Ora, o problema da harmonização das carreiras profissionais especializadas entre público e privado já foi muito estudado e a solução não é blindar mas sim criar no público condições atraentes aos profissionais promovendo a disponibilidade para a formação, não só especializada mas também inter-disciplinar, para a investigação e a cooperação internacional, incentivar a diversificação funcional e adotar a remuneração em função do desempenho, essencial à Value Based Health, ou seja, o oposto de basear a solução no aumento das horas extraordinárias e dos tarefeiros anónimos.

3 A blindagem do acesso

A blindagem do acesso tem três dimensões distintas que importa caracterizar. A primeira respeita às permanentes dificuldades de acesso do cidadão à rede de saúde primária parecendo que estamos numa era anterior à invenção do telefone por Bell.

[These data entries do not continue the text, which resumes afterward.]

(** Cleaning a page: a page that could not be written stays dirty. *)
Lemma pframe_clean_eval ops s pf y o :
  pframes s !! pf = Some y → pf_obj y = Some o → pf_dirty y = true → pf_pincount y = 0 → pts_ok s o →
  ∃ t, let s1 := set_pframes (λ _, <[pf := with_busy true (with_dirty false y)]> (pframes s)) (set_pts (λ _, t) s) in
    ∀ r s2, o_cleanpage ops o pf s1 = Ret r s2 → pframes s2 = pframes s1 →
      tq_list (queue (v_k s2) (pf_waitq pf)) = [] →
      pframe_clean ops pf s =
        Ret r (set_pframes (λ _, <[pf := with_busy false (with_dirty (r <? 0) y)]> (pframes s)) s2).
Proof.
  intros Hy Ho Hd Hp Hpts. set (s0 := set_pframes (insert pf (with_dirty false y)) s).
  assert (pframes s0 !! pf = Some (with_dirty false y)) as Hy0 by apply lookup_insert_eq.
  destruct (remove_from_pts_ok s0 pf _ o Hy0 Ho Hpts) as [t Et]. exists t. intros s1 r s2 E2 Hs2 Hq.
  unfold pframe_clean, pframe_clear_dirty, pframe_set_busy, pframe_clear_busy.
  rewrite (bind_step _ _ _ _ _ (pframe_at_eq _ _ _ Hy)), Hd, Hp. rewrite !bind_assert by done.
  rewrite (bind_step _ _ _ _ _ (upd_pframe_eq _ _ _ _ Hy)). fold s0. rewrite (bind_step _ _ _ _ _ Et).
  assert (upd_pframe pf (with_busy true) (set_pts (λ _, t) s0) = Ret () s1) as E1.
  { rewrite (upd_pframe_eq _ _ (with_dirty false y)) by done. f_equal. apply vst_ext; try done. simpl.
    apply insert_insert_eq. }
  rewrite (bind_step _ _ _ _ _ E1), Ho. erewrite bind_step by reflexivity. rewrite (bind_step _ _ _ _ _ E2).
  assert (pframes s2 !! pf = Some (with_busy true (with_dirty false y))) as Hy2.
  { rewrite Hs2. apply lookup_insert_eq. }
  assert (∃ y2, (if r <? 0 then pframe_set_dirty pf else mret ()) s2 = Ret () (set_pframes (insert pf y2) s2) ∧
    with_busy false y2 = with_busy false (with_dirty (r <? 0) y)) as (y2 & Ed & Ey2).
  { destruct (r <? 0).
    - eexists. split; [exact (upd_pframe_eq _ _ _ _ Hy2)|done].
    - exists (with_busy true (with_dirty false y)). split; [|done]. unfold mret, M_ret. f_equal.
      apply vst_ext; try done. simpl. by rewrite insert_id. }
  rewrite (bind_step _ _ _ _ _ Ed). set (s3 := set_pframes _ s2).
  assert (upd_pframe pf (with_busy false) s3 =
    Ret () (set_pframes (λ _, <[pf := with_busy false (with_dirty (r <? 0) y)]> (pframes s)) s2)) as E3.
  { rewrite (upd_pframe_eq s3 pf y2) by apply lookup_insert_eq. f_equal. apply vst_ext; try done. simpl.
    rewrite insert_insert_eq, Hs2, Ey2. simpl. apply insert_insert_eq. }
  rewrite (bind_step _ _ _ _ _ E3). erewrite bind_step by (apply broadcast_empty; exact Hq). done.
Qed.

Assim, por exemplo, se pretender fazer qualquer contacto (dúvida, consulta, etc.) no meu centro de saúde (USF das Descobertas, em Lisboa), o site do SNS diz-me não ser possível, a linha SNS 24 dá me a mesma resposta , não se consegue telefonar para o centro e se enviar mail terá efeito semelhante ao do seu envio para o planeta Vénus.

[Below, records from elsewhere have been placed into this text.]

Lemma pageout_spec target fuel : ∀ s, pages_ok s → (ndirty s + length (alloc_list s) ≤ fuel)%nat →
  ∃ s' gone, pageout_loop ops fuel target s = Ret () s' ∧
    (target <= page_free_count s' ∨ alloc_list s' = []) ∧ pages_ok s' ∧
    alloc_list s = gone ++ alloc_list s' ∧ (∀ pf, pf ∈ gone → pframes s' !! pf = None) ∧
    (∀ pf, pframes s !! pf = None → pframes s' !! pf = None) ∧ ∀ o n, content s' o n = content s o n.
Proof.
  induction fuel as [|fuel IH]; intros s Hok Hn;
    (destruct (decide (target <= page_free_count s ∨ alloc_list s = [])) as [Hs|Hs];
     [exists s, []; rewrite (pageout_stops _ _ _ Hs); split_and!; try done; by intros ? ?%elem_of_nil|]);
    (destruct (alloc_list s) as [|pf l] eqn:Hl; [by destruct Hs; right|simpl in Hn]); [lia|].
  destruct (pageout_step_spec target s pf l) as (s1 & E & Hok1 & Hc1 & Hn1 & Hcase); [done|lia|done|].
  destruct (IH s1 Hok1) as (s' & gone & E' & Hend & Hok' & Hl' & Hg' & Hn' & Hc').
  { destruct Hcase as [[-> ?]|(-> & ? & _)]; rewrite ?Hl; simpl; lia. }
  assert (pageout_loop ops (S fuel) target s = Ret () s') as E2.
  { cbn [pageout_loop]. by rewrite (bind_step _ _ _ _ _ E). }
  assert (∀ o n, content s' o n = content s o n) as Hc by (intros o n; by rewrite Hc').
  destruct Hcase as [[Hl1 _]|(Hl1 & _ & Hgone)].
  - exists s', gone. split_and!; try done; [congruence|auto].
  - exists s', (pf :: gone). split_and!; try done; [simpl; congruence| |auto].
    intros q [->|Hq]%elem_of_cons; auto.
Qed.
End pageout.




(** ** Two pages of an object

    The first is dirty, the second clean. *)
Module PageoutEx.
#[local] Existing Instance VmmapEx.env.
#[local] Existing Instance VmmapEx.quiet.
#[local] Existing Instance some_errno.

Definition sector (o : optr) (n : Z) : Z := 4096 * Zpos (encode (o, n)).
Definition stored (fs : fsst) (o : optr) (n : Z) : list Z := (λ i, disk fs (sector o n + i)) <$> seqZ 0 4096.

O segundo tipo de blindagem concerne os crescentes atrasos quanto à prestação de cuidados, sejam consultas, exames ou cirurgias também bem conhecidos e agora agravados pelos atrasos devidos ao COVID19.

O terceiro tipo de blindagem respeita a incipiente adoção dos meios digitais para fazer saúde domiciliária potenciando a portabilidade das chamadas “ wearable technologies”, abrindo o SNS às redes domiciliárias e conseguindo tratar idosos e doentes crónicos sem os hospitalizar.

4 Conclusão

Em suma, as políticas atuais conduzem o SNS a ser uma ilha estatal no contexto da economia de mercado que caracteriza a UE a que pertencemos o que suscita insuficiências e contradições progressivas pois tal modelo acaba por exigir maior recurso ao setor privado no que respeita aos recursos adquiridos e faz crescer o recurso aos operadores privados pelos cidadãos devido ao insuficiente serviço prestado pelo SNS. Eis porque, segundo o recente anuário da OCDE, Health at a glance, 2021, somos o país da EU em que a percentagem do consumo das famílias em saúde (out of the pocket ) é maior (quase 5% maior) e a contratação de seguros privados é superior à média, sendo realmente surpreendente como num país com salário médio tão baixo e próximo dos 1000 euros já quase 1/3 das famílias conseguem pagar seguro privado de saúde!

Ou seja, quem quiser relançar o SNS reconciliando-o com as próprias populações e as estruturas profissionais, sociais e económicas de Portugal, no quadro da economia de mercado a que pertencemos, terá de começar por combater as três blindagens referidas.